The prospect of being unwell for my entire life, is terrifying. I don’t know when I’ll have a good day, when I do I just have to grab it with both hands and make the most of it. Although, the good days always lead to a flare up as I do too much thinking it’s okay.

I have to cancel plans because I’m too unwell.
This leads to people thinking I’m lazy and don’t want to see them. When in reality I want nothing more than to see that person or do whatever we were planning on doing.
I can’t predict when I’m going to be okay to do things. Planning things in advance is a nightmare for me. It causes me extreme stress because I don’t know if I’ll be able to do it or be well enough to enjoy it.

3. It’s not fun to sit around all day.
This is a massive one. It is not fun or enjoyable to sit on my sofa or lay in bed, day in and day out. It’s fucking frustrating and upsetting. I want nothing more than to get a job and enjoy my life.
Some days it’s hard to even concentrate on my book or cook a microwave meal, let alone go out to work.

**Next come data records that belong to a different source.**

(* ===== verification/FakeCloud.v ===== *)
(** * The harness's test double (internal/scenariotest/fake/fake.go)

    Cloud, the recording in-memory cloud the phases are tested against, and its
    Metrics: their fields in groups, one definition per method.  [Env] is part of the
    fake's state, as both hold it; a context that is cancelled is part of its setup.
    The number an id carries counts the rows of [f_made], which also say, beside the
    code, what each id was given to; [f_files] is the disk.  A panic is an error.
    Then the contract of Cloud.v: the fake keeps it but for its two listings, which
    are complete only in the instance [full_cloud].  The witnesses of the theorems on
    realizing and tearing down run on it. *)
From S2P Require Import Prelude GoStrings GoArgs GoJson Neutron Builder Scenario Cloud Recorded Realize RealizeSpec Down.
From Stdlib Require Import SpecFloat.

4. Just because I’m smiling, doesn’t mean I’m okay.
I smile, alot. It’s my coping mechanism. I refuse to let my illnesses get the better of me, so I try my best to see the positive in every situation.
I hate people asking me if I’m okay or if I’m feeling better, so I smile like everything’s all good. I don’t want to be known as the miserable one who isn’t any fun, I don’t want people fussing me around all the time. I don’t want pity.

5. Everything isn’t always about my illness, but it kinda has to be.
I don’t want everything to be about my illness but that’s hard for me, when my life does revolve around my illnesses. It effects everything I do, it effect what I can and can’t do. I’m in a wheelchair so there are places or things I cannot do. It is incredibly frustrating. I’m sorry that my problems affect your decisions. I don’t want it to be that way.

6. Limiting myself and rethinking goals is not the same as giving up.
I have wanted to start uni for a long time and have always not been in the right place. But in February I am starting an Open uni degree, part time. I know it will extremely hard and more exhausting but if I can get one step closer to my goal, it will be worth it. I have always wanted to go to a campus uni but I had to rethink those expectations and come up with something new.

7. I am not ungrateful, I do not take people for granted and I do realise how hard it is for my carer.
I have been blessed with an amazing best friend who became my carer when things took a turn for the worse.
She has been there for me through thick and thin, through everything and I will be forever grateful.
I do understand that it hard to do so many things for another person and I do appreciate it. If she turned round to me one day and said I can’t do this anymore, I’d understand.

8. I appreciate the small victories.
Sometimes all I can do one day is get on and off the toilet. Other days, I can go out and have a day out at the zoo.
When my legs are so weak or I’ve lost feeling, just moving them slightly is a victory.

Having a Chronic Illness, whatever it is, sucks. Especially when people around you, don’t understand.